▶ **What to work on**:
The first line of the entries through the line bearing "drives_run rem s": copy these lines exactly and return nothing else.

*** Opening Records for this task ***

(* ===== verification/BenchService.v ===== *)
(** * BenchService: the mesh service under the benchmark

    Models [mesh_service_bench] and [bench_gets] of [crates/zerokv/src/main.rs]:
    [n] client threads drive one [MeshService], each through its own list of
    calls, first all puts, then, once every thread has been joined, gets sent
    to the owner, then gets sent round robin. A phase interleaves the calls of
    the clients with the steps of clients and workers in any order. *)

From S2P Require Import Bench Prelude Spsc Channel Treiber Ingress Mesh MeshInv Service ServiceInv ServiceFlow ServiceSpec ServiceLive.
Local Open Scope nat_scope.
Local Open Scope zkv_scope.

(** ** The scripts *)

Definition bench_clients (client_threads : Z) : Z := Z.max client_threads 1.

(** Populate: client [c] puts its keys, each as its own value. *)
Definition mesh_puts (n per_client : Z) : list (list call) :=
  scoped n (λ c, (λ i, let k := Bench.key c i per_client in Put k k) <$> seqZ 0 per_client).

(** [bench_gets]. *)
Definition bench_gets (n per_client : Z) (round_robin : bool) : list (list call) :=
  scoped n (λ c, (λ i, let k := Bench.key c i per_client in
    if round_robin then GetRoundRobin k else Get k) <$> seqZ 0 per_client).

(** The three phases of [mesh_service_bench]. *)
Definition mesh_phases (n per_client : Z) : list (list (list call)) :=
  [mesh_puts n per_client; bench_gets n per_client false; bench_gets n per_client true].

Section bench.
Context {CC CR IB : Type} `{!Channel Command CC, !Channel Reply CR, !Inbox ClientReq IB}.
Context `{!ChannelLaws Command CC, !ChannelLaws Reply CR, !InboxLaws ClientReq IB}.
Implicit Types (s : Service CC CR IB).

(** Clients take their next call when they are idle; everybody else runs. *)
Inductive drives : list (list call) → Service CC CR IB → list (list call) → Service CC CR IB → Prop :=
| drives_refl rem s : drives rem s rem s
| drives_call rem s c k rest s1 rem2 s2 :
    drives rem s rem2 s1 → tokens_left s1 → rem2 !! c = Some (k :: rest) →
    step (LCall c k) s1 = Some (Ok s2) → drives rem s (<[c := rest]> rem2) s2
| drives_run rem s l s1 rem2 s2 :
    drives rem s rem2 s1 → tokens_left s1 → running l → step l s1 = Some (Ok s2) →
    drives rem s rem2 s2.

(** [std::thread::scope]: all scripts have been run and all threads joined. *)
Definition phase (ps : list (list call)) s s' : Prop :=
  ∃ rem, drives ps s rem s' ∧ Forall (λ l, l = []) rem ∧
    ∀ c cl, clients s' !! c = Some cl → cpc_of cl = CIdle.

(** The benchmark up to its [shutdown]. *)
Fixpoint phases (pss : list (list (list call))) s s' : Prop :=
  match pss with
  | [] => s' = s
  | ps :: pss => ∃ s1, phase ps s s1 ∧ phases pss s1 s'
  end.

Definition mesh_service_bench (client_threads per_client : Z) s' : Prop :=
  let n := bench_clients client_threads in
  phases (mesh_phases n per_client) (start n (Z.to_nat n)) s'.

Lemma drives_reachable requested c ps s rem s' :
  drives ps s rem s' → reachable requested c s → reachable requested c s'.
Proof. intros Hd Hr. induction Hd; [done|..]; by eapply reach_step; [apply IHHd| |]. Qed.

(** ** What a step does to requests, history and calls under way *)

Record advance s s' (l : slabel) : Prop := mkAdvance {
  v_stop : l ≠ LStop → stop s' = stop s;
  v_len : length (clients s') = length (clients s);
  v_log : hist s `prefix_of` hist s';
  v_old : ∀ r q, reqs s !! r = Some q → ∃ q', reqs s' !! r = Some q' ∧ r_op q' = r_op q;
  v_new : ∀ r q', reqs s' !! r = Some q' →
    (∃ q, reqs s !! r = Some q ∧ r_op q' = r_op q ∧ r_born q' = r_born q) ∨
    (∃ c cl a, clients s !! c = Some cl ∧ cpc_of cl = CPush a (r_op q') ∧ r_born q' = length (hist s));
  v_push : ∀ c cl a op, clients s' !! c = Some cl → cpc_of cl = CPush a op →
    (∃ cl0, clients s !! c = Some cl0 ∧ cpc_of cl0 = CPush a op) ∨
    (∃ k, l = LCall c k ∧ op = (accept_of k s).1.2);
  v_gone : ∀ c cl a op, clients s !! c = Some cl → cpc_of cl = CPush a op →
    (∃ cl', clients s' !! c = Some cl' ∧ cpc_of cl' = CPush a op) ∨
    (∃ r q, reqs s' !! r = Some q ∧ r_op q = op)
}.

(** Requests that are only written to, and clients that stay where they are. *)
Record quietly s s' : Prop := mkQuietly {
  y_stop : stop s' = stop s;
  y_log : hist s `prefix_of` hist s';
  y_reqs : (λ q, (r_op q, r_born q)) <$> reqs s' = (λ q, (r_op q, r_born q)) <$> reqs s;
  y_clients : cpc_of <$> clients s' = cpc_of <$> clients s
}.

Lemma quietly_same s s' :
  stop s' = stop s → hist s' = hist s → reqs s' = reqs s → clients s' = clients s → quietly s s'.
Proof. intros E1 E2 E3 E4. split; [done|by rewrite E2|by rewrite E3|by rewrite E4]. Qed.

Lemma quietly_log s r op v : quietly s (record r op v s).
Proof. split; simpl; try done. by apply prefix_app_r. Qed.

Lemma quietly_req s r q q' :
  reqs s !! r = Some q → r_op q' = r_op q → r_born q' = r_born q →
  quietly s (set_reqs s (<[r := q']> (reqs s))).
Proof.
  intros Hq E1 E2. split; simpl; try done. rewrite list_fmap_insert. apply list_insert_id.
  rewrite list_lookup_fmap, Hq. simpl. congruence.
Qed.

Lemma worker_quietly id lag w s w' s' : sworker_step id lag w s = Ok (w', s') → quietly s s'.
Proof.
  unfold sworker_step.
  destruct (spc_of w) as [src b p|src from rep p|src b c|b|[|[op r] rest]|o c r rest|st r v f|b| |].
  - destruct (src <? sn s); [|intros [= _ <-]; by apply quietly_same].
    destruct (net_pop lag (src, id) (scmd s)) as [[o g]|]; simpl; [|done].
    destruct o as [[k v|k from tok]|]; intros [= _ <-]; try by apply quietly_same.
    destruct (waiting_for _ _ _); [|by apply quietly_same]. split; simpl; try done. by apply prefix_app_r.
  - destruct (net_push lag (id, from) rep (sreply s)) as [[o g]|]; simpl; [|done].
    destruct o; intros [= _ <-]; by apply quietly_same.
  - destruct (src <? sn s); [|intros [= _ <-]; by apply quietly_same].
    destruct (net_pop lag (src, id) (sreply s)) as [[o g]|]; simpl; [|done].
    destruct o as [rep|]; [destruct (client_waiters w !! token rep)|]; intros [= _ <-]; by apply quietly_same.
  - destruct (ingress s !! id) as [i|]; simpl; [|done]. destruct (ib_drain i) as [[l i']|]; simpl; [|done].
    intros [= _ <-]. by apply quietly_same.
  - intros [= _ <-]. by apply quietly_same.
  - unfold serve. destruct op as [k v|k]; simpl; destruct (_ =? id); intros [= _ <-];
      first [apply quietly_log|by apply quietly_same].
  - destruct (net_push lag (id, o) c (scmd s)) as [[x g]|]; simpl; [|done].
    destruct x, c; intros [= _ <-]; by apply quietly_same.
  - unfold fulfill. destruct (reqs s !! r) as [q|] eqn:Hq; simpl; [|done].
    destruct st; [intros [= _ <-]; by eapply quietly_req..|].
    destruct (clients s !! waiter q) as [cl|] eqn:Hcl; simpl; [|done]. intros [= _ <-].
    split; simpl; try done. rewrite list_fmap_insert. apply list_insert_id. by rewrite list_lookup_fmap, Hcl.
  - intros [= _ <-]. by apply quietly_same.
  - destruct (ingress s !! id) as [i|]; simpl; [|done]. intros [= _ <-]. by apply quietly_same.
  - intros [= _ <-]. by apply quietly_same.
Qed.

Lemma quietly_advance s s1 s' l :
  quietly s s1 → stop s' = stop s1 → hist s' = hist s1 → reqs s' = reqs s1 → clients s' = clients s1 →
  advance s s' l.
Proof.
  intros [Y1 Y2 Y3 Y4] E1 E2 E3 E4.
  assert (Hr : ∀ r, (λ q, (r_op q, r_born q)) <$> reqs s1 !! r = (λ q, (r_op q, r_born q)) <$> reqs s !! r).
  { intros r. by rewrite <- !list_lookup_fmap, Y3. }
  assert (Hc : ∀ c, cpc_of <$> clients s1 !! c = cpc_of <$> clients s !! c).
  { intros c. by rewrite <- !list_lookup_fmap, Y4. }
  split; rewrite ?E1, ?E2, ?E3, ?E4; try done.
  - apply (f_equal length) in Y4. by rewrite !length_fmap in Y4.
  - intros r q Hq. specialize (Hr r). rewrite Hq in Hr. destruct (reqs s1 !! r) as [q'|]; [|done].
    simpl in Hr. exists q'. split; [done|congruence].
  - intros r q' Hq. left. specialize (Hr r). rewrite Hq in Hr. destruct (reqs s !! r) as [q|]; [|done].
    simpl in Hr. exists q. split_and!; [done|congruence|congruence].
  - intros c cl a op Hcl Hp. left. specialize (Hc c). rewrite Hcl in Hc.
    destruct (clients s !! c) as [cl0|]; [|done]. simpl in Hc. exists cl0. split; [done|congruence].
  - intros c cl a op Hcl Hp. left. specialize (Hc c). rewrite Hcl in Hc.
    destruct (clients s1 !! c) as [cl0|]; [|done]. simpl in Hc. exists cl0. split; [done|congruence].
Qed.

*** Closing Records for this task ***

▶ **Answer area**:
(* ===== verification/BenchService.v ===== *)
(** * BenchService: the mesh service under the benchmark

    Models [mesh_service_bench] and [bench_gets] of [crates/zerokv/src/main.rs]:
    [n] client threads drive one [MeshService], each through its own list of
    calls, first all puts, then, once every thread has been joined, gets sent
    to the owner, then gets sent round robin. A phase interleaves the calls of
    the clients with the steps of clients and workers in any order. *)

From S2P Require Import Bench Prelude Spsc Channel Treiber Ingress Mesh MeshInv Service ServiceInv ServiceFlow ServiceSpec ServiceLive.
Local Open Scope nat_scope.
Local Open Scope zkv_scope.

(** ** The scripts *)

Definition bench_clients (client_threads : Z) : Z := Z.max client_threads 1.

(** Populate: client [c] puts its keys, each as its own value. *)
Definition mesh_puts (n per_client : Z) : list (list call) :=
  scoped n (λ c, (λ i, let k := Bench.key c i per_client in Put k k) <$> seqZ 0 per_client).

(** [bench_gets]. *)
Definition bench_gets (n per_client : Z) (round_robin : bool) : list (list call) :=
  scoped n (λ c, (λ i, let k := Bench.key c i per_client in
    if round_robin then GetRoundRobin k else Get k) <$> seqZ 0 per_client).

(** The three phases of [mesh_service_bench]. *)
Definition mesh_phases (n per_client : Z) : list (list (list call)) :=
  [mesh_puts n per_client; bench_gets n per_client false; bench_gets n per_client true].

Section bench.
Context {CC CR IB : Type} `{!Channel Command CC, !Channel Reply CR, !Inbox ClientReq IB}.
Context `{!ChannelLaws Command CC, !ChannelLaws Reply CR, !InboxLaws ClientReq IB}.
Implicit Types (s : Service CC CR IB).

(** Clients take their next call when they are idle; everybody else runs. *)
Inductive drives : list (list call) → Service CC CR IB → list (list call) → Service CC CR IB → Prop :=
| drives_refl rem s : drives rem s rem s
| drives_call rem s c k rest s1 rem2 s2 :
    drives rem s rem2 s1 → tokens_left s1 → rem2 !! c = Some (k :: rest) →
    step (LCall c k) s1 = Some (Ok s2) → drives rem s (<[c := rest]> rem2) s2
| drives_run rem s l s1 rem2 s2 :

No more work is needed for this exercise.